Favorite Son was with us for about four hours and 30 minutes all told; it seemed as long as the American electoral process and in places, equally tedious, though, in a strange way, nowhere near as implausible. At the start, in fact, the programme looked startlingly like a hitherto unseen hybrid: a mini-series with a sense of irony. In the opening scene, some site-workers near the White House paused to watch a military ceremony in which the stars and stripes was unfurled. And each of them removed their hard-hats as the camera came in close for that look of sustained pride which you only see in a mini-series, and which is like someone attempting to maintain a smile while teary- eyed with the effort of holding off an imminent bowel movement.

But the drift of the tale through layers of political corruption was calculated gradually to explode the terms of this idyll until, in episode three, someone could claim 'the constitution is just a wistful, outdated dream'. Which was a bit rich in the circumstances. For the American government to be accused of double-standards, cynicism and narrow interests is one thing; but for it to be accused of those things by a television mini-series might be thought slander of the kettle by the pot. In politics, double standards are a scandal; in a mini-series, they are merely (like double-helpings) good value.

Still, the scriptwriters had some fun reaching the moral high ground.

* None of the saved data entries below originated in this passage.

(** The white space, the optional phrase and what follows it. *)
Lemma matchTerms_optional phrase i s :
  startsNonSpace phrase = true ->
  matchTerms true
    [RQuant Star true (RSet false [CSpace false]);
     RQuant Opt true (RGroup None (sequence (rev (map RChar phrase))));
     RQuant Star true (RSet false [CSpace false]); REnd] i s []
    (fun _ _ caps' => Some caps')
  = if (sameText phrase (take (length phrase) (trimStart s))
        && forallb isSpace (drop (length phrase) (trimStart s)))
       || forallb isSpace s
    then Some [] else None.
Proof.
  intros Hstart.
  assert (phrase <> []) as Hne by by destruct phrase.
  rewrite matchTerms_cons, matchFrom_star. cbn [groupsOf].
  destruct (trimStart_split s) as (run & Hs & Hrun).
  pose proof (trimStart_head s) as Hhead.
  rewrite <- (forallb_isSpace_trimStart s).
  set (r := trimStart s) in *. rewrite Hs at 1 2.
  rewrite (repeatMatcher_greedy_run _ isSpace _ r []); try done.
  - by rewrite matchTerms_optional_tail.
  - intros j y t caps' k'. cbn. by rewrite orb_false_r.
  - intros j Hj. rewrite !matchTerms_optional_tail by done.
    destruct (drop j run) as [|x run'] eqn:E.
    { apply (f_equal length) in E. rewrite length_drop in E. simpl in E. lia. }
    assert (isSpace x = true /\ forallb isSpace run' = true) as [Hx Hrun'].
    { assert (forallb isSpace (drop j run) = true) as H.
      { rewrite forallb_forall in Hrun. apply forallb_forall.
        intros c Hc%list_elem_of_In. apply Hrun, list_elem_of_In.
        by apply (subseteq_drop j run). }
      rewrite E in H. simpl in H. by apply andb_true_iff in H. }
    destruct phrase as [|c phrase]; [done|]. cbn [length take app].
    rewrite sameText_cons.
    assert (sameChar true c x = false) as ->.
    { destruct (sameChar true c x) eqn:Ec; [|done].
      apply sameChar_space in Ec. simpl in Hstart.
      apply negb_true_iff in Hstart. congruence. }
    cbn [andb orb forallb]. rewrite Hx, forallb_app, Hrun'. cbn [andb].
    destruct (forallb isSpace r); [|done].
    by rewrite orb_true_r.
Qed.

Lemma sameText_lower a b :
  sameText a b = true <-> toLowerCase b = toLowerCase a.
Proof.
  rewrite sameText_toLowerCase. unfold jeqb. rewrite bool_decide_eq_true.
  split; congruence.
Qed.

Lemma lower_length a b : toLowerCase b = toLowerCase a -> length b = length a.
Proof.
  intros H. apply (f_equal length) in H. unfold toLowerCase in H.
  by rewrite !length_map in H.
Qed.

(** What [p :name q] matches: the texts [p' w q'] in which [p'] and [q'] are
    [p] and [q] up to case and [w] is one token without white space, the
    parameter. *)
Lemma named_command_matches p name q :
  forallb literal p = true -> name <> [] -> forallb isWordChar name = true ->
  forallb literal q = true -> startsNonWord q = true ->
  exists re,
    commandToRegExp (CommandString (p ++ str ":" ++ name ++ q)) = Some re
    /\ forall t caps,
         exec re t = Some caps
         <-> exists p' w q',
               t = p' ++ w ++ q'
               /\ toLowerCase p' = toLowerCase p
               /\ toLowerCase q' = toLowerCase q
               /\ w <> [] /\ forallb notSpace w = true
               /\ caps = [Some w].
Proof.
  intros Hp Hne Hname Hq Hstart. eexists.
  split; [by apply commandToRegExp_named|].
  intros t caps. erewrite exec_terms by reflexivity.
  cbn [ignoreCase groupCount replicate].
  rewrite matchTerms_chars, matchTerms_named. split.
  - destruct (sameText p (take (length p) t)) eqn:Ep; [|done].
    destruct (drop (length p) t) as [|x r'] eqn:Er; [done|].
    destruct (notSpace x) eqn:Ex; [|done].
    destruct (bool_decide (length q <= length r')) eqn:Hle; [|done].
    destruct (forallb notSpace (take (length r' - length q) r')) eqn:Ew;
      [|done].
    destruct (sameText q (drop (length r' - length q) r')) eqn:Eq; [|done].
    cbn [andb]. intros [= <-].
    exists (take (length p) t), (x :: take (length r' - length q) r'),
      (drop (length r' - length q) r').
    apply sameText_lower in Ep, Eq.
    repeat split; try done.
    + cbn [app]. rewrite take_drop, <- Er. by rewrite take_drop.
    + cbn [forallb]. by rewrite Ex, Ew.
  - intros (p' & w & q' & -> & Hp' & Hq' & Hw & Hns & ->).
    pose proof (lower_length _ _ Hp') as Lp.
    pose proof (lower_length _ _ Hq') as Lq.
    rewrite take_app_length', drop_app_length' by done.
    rewrite (proj2 (sameText_lower p p') Hp').
    destruct w as [|x w]; [done|]. cbn [app forallb] in *.
    apply andb_true_iff in Hns as [Hx Hns]. rewrite Hx.
    rewrite length_app, bool_decide_eq_true_2 by lia.
    replace (length w + length q' - length q) with (length w) by lia.
    rewrite take_app_length, drop_app_length, Hns.
    by rewrite (proj2 (sameText_lower q q') Hq').
Qed.

(** What [p * q] matches: the texts [p' x q'] in which [p'] and [q'] are
    [p] and [q] up to case and [x] has no line terminator; [x] is the
    parameter. *)
Lemma splat_command_matches p q :
  forallb literal p = true -> forallb literal q = true ->
  exists re,
    commandToRegExp (CommandString (p ++ str "*" ++ q)) = Some re
    /\ pattern re
       = sequence
           (rev (RBegin :: map RChar p
                   ++ RGroup (Some 0) (RQuant Star false RAny)
                   :: map RChar q ++ [REnd]))
    /\ forall t caps,
         exec re t = Some caps
         <-> exists p' x q',
               t = p' ++ x ++ q'
               /\ toLowerCase p' = toLowerCase p
               /\ toLowerCase q' = toLowerCase q
               /\ forallb notLineTerminator x = true
               /\ caps = [Some x].
Proof.
  intros Hp Hq. eexists.
  split; [by apply commandToRegExp_splat|]. split; [reflexivity|].
  intros t caps. erewrite exec_terms by reflexivity.
  cbn [ignoreCase groupCount replicate].
  rewrite matchTerms_chars, matchTerms_splat. split.
  - destruct (sameText p (take (length p) t)) eqn:Ep; [|done].
    set (r := drop (length p) t).
    destruct (bool_decide (length q <= length r)) eqn:Hle; [|done].
    destruct (forallb notLineTerminator (take (length r - length q) r)) eqn:Ew;
      [|done].
    destruct (sameText q (drop (length r - length q) r)) eqn:Eq; [|done].
    cbn [andb]. intros [= <-].
    exists (take (length p) t), (take (length r - length q) r),
      (drop (length r - length q) r).
    apply sameText_lower in Ep, Eq.
    repeat split; try done.
    rewrite take_drop. unfold r. by rewrite take_drop.
  - intros (p' & x & q' & -> & Hp' & Hq' & Hx & ->).
    pose proof (lower_length _ _ Hp') as Lp.
    pose proof (lower_length _ _ Hq') as Lq.
    rewrite take_app_length', drop_app_length' by done.
    rewrite (proj2 (sameText_lower p p') Hp').
    rewrite length_app, bool_decide_eq_true_2 by lia.
    replace (length x + length q' - length q) with (length x) by lia.
    rewrite take_app_length, drop_app_length, Hx.
    by rewrite (proj2 (sameText_lower q q') Hq').
Qed.

Lemma trimStart_spaces s : forallb isSpace s = true -> trimStart s = [].
Proof.
  induction s as [|c s IH]; [done|]. intros H. simpl in H |- *.
  apply andb_true_iff in H as [-> Hs]. by apply IH.
Qed.

Lemma sameText_starts a b :
  sameText a b = true -> startsNonSpace a = true -> startsNonSpace b = true.
Proof.
  destruct a as [|c a]; [done|]. destruct b as [|x b]; [done|].
  rewrite sameText_cons. intros [Hc _]%andb_true_iff.
  cbn [startsNonSpace]. by rewrite (sameChar_space c x Hc).
Qed.
(** * ModemManager: firmware-update settings codec and extended-signal polling

    A shallow embedding of

      - [libmm-glib/mm-firmware-update-settings.c]: the settings object and
        its GVariant encoding and decoding, and
      - [src/mm-iface-modem-signal.c]: the extended signal interface, its
        refresh context, the polling timer and the authorised [Setup] method.

    C integers ([guint], enum values) are [Z]; a pointer that may be [NULL] is
    an [option]; the GLib objects the code touches (variants, the variant
    builder, the D-Bus skeleton, the main-loop timeout sources) are modelled
    by the part of their documented behaviour that the two files rely on. *)

From Stdlib Require Import PrimFloat ZArith List Ascii String Bool Lia Eqdep_dec.
Import ListNotations.

Open Scope Z_scope.
Open Scope string_scope.
Open Scope list_scope.

(** ** GLib values shared by both files *)

(** [GError]: the MM_CORE_ERROR codes the two files raise, and any error
    produced elsewhere (the authorisation check, a backend). *)
Inductive GErrorCode : Type :=
| MM_CORE_ERROR_FAILED
| MM_CORE_ERROR_INVALID_ARGS
| MM_CORE_ERROR_UNSUPPORTED
| G_ERROR_FOREIGN (domain : string) (code : Z).

Record GError : Type := g_error_new {
  error_code : GErrorCode;
  error_message : string
}.

(** What a C function returning a value or [NULL]/[FALSE] plus a [GError]
    yields. *)
Inductive result (A : Type) : Type :=
| Ok (a : A)
| Error (e : GError).
Arguments Ok {A} a.
Arguments Error {A} e.

(** C strings ([gchar *]) are [string]s, byte by byte; a C string has no
    NUL byte.  [g_utf8_validate (str, -1, NULL)]: the bytes are well-formed
    UTF-8, with no overlong form, no surrogate and nothing above U+10FFFF. *)
Definition byte_in (lo hi : N) (c : ascii) : bool :=
  let n := N_of_ascii c in N.leb lo n && N.leb n hi.

Definition is_continuation (c : ascii) : bool := byte_in 128 191 c.

Fixpoint g_utf8_validate (s : string) : bool :=
  match s with
  | EmptyString => true
  | String c rest =>
      if byte_in 1 127 c then g_utf8_validate rest
      else if byte_in 194 223 c then
        match rest with
        | String c1 rest1 => is_continuation c1 && g_utf8_validate rest1
        | _ => false
        end
      else if byte_in 224 239 c then
        match rest with
        | String c1 (String c2 rest2) =>
            (if byte_in 224 224 c then byte_in 160 191 c1
             else if byte_in 237 237 c then byte_in 128 159 c1
             else is_continuation c1)
            && is_continuation c2 && g_utf8_validate rest2
        | _ => false
        end
      else if byte_in 240 244 c then
        match rest with
        | String c1 (String c2 (String c3 rest3)) =>
            (if byte_in 240 240 c then byte_in 144 191 c1
             else if byte_in 244 244 c then byte_in 128 143 c1
             else is_continuation c1)
            && is_continuation c2 && is_continuation c3
            && g_utf8_validate rest3
        | _ => false
        end
      else false
  end.

(** The text of a string variant: GLib only ever builds or hands out string
    values that are valid UTF-8. *)
Record utf8 : Type := mk_utf8 {
  utf8_bytes : string;
  utf8_valid : g_utf8_validate utf8_bytes = true
}.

Best of all was the sublime exchange behind Reiker's house, in the construction of which the dictionary of quotations had obviously fallen open at Shakespeare. 'Conscience does make cowards of us all.' 'I've waded so deep in blood I can't see either shore.' 'There was a warrior, once upon a time. There wasn't a mad dog like you,' etc.

Sally Crain, the PA with the pistol, was the villain. You had had your doubts about Sally's Nicaraguan connections ever since seeing, on her dressing table, a photograph of her with cropped hair, touting a machine gun the size of an ocean-going vessel. Signs were she was not the simple Voluntary Service Overseas nurse she claimed. And in as duplicitous a switch as any Sally Crain was capable of, the tale backed right out its cynicism when it came to the crunch. It seems you can write off as many Chiefs of Staff as the time allows, but it's still not considered within the bounds of decency to suggest the President has his hand in the till. President Baker turned the tale right around in an instant, purging his poisonous side-kicks and getting on the phone to thank FBI Agent Mancuso, the tale's one repository of moral virtues. Why had Mancuso put himself out? 'Maybe I'm just an old-fashioned idealist,' said Mancuso, with one of those constipated grimaces. And this was just an old-fashioned mini-series after all.